***** Data for this task *****
(** * Fraud-network widget: graph derivation, node styling and click dispatch

    A shallow embedding of [src/d3_graph.tsx] (the D3 force-directed
    [FraudNetworkWidget]).  The development follows the source file top to
    bottom:

    - [JsNumber], [JsSet], [JsMap]: the JavaScript values the widget relies on
      (IEEE-754 doubles with truthiness, insertion-ordered [Set] and [Map]);
    - the data model ([ClaimRecord], [ClaimNode], [Link]);
    - [buildGraphData], one definition per numbered step of the source;
    - [nodeRadius], [nodeColor], [handleNodeClick];
    - the component's render result and the simulation effect. *)

From Stdlib Require Import List String Ascii Bool Arith ZArith Lia.
From Stdlib Require Import Floats FinFun.
From Stdlib Require Uint63.
Import ListNotations.

Set Implicit Arguments.

Open Scope string_scope.
Open Scope list_scope.

(* ================================================================== *)
(** ** JavaScript numbers *)

(** A JavaScript [number] is an IEEE-754 binary64 value, which is what the
    kernel's primitive [float] is.  [x || 0] on a number keeps [x] unless it
    is falsy, and the falsy numbers are [0], [-0] and [NaN]. *)
Module JsNumber.

Definition number := float.

Definition falsy (x : number) : bool :=
  (PrimFloat.eqb x 0 || PrimFloat.is_nan x)%bool.

(** [x || 0] where [x : number | undefined]. *)
Definition orZero (x : option number) : number :=
  match x with
  | Some v => if falsy v then 0%float else v
  | None => 0%float
  end.

(** [a > b] *)
Definition gt (a b : number) : bool := PrimFloat.ltb b a.

End JsNumber.

(* ================================================================== *)
(** ** JavaScript [Set<string>]: insertion ordered, no duplicates *)

Module JsSet.

Definition t := list string.

Definition empty : t := [].

Fixpoint has (k : string) (s : t) : bool :=
  match s with
  | [] => false
  | k' :: r => if String.eqb k' k then true else has k r
  end.

(** [s.add(k)]: a value already present keeps its place. *)
Definition add (k : string) (s : t) : t :=
  if has k s then s else s ++ [k].

(** [new Set(array)] *)
Definition ofArray (l : list string) : t :=
  fold_left (fun s k => add k s) l empty.

End JsSet.

(* ================================================================== *)
(** ** JavaScript [Map<string, V>]: insertion ordered, set overwrites *)

Module JsMap.
Section WithValue.
Variable V : Type.

Definition t := list (string * V).

Definition empty : t := [].

Fixpoint has (k : string) (m : t) : bool :=
  match m with
  | [] => false
  | (k', _) :: r => if String.eqb k' k then true else has k r
  end.

(** [m.set(k, v)]: an existing key keeps its position and takes the new
    value; a new key goes last. *)
Fixpoint set (k : string) (v : V) (m : t) : t :=
  match m with
  | [] => [(k, v)]
  | (k', v') :: r =>
      if String.eqb k' k then (k', v) :: r else (k', v') :: set k v r
  end.

Definition keys (m : t) : list string := map fst m.

(** [Array.from(m.values())] *)
Definition values (m : t) : list V := map snd m.

End WithValue.

Arguments empty {V}.
End JsMap.

(* ================================================================== *)
(** ** Data model *)

Import JsNumber.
*****
Problem description: One inclusive range is required: first line of the data through the line containing "From Stdlib Require Import List". Set it down exactly and output nothing else.

Response to this task:
(** * Fraud-network widget: graph derivation, node styling and click dispatch

    A shallow embedding of [src/d3_graph.tsx] (the D3 force-directed
    [FraudNetworkWidget]).  The development follows the source file top to
    bottom:

    - [JsNumber], [JsSet], [JsMap]: the JavaScript values the widget relies on
      (IEEE-754 doubles with truthiness, insertion-ordered [Set] and [Map]);
    - the data model ([ClaimRecord], [ClaimNode], [Link]);
    - [buildGraphData], one definition per numbered step of the source;
    - [nodeRadius], [nodeColor], [handleNodeClick];
    - the component's render result and the simulation effect. *)

From Stdlib Require Import List String Ascii Bool Arith ZArith Lia.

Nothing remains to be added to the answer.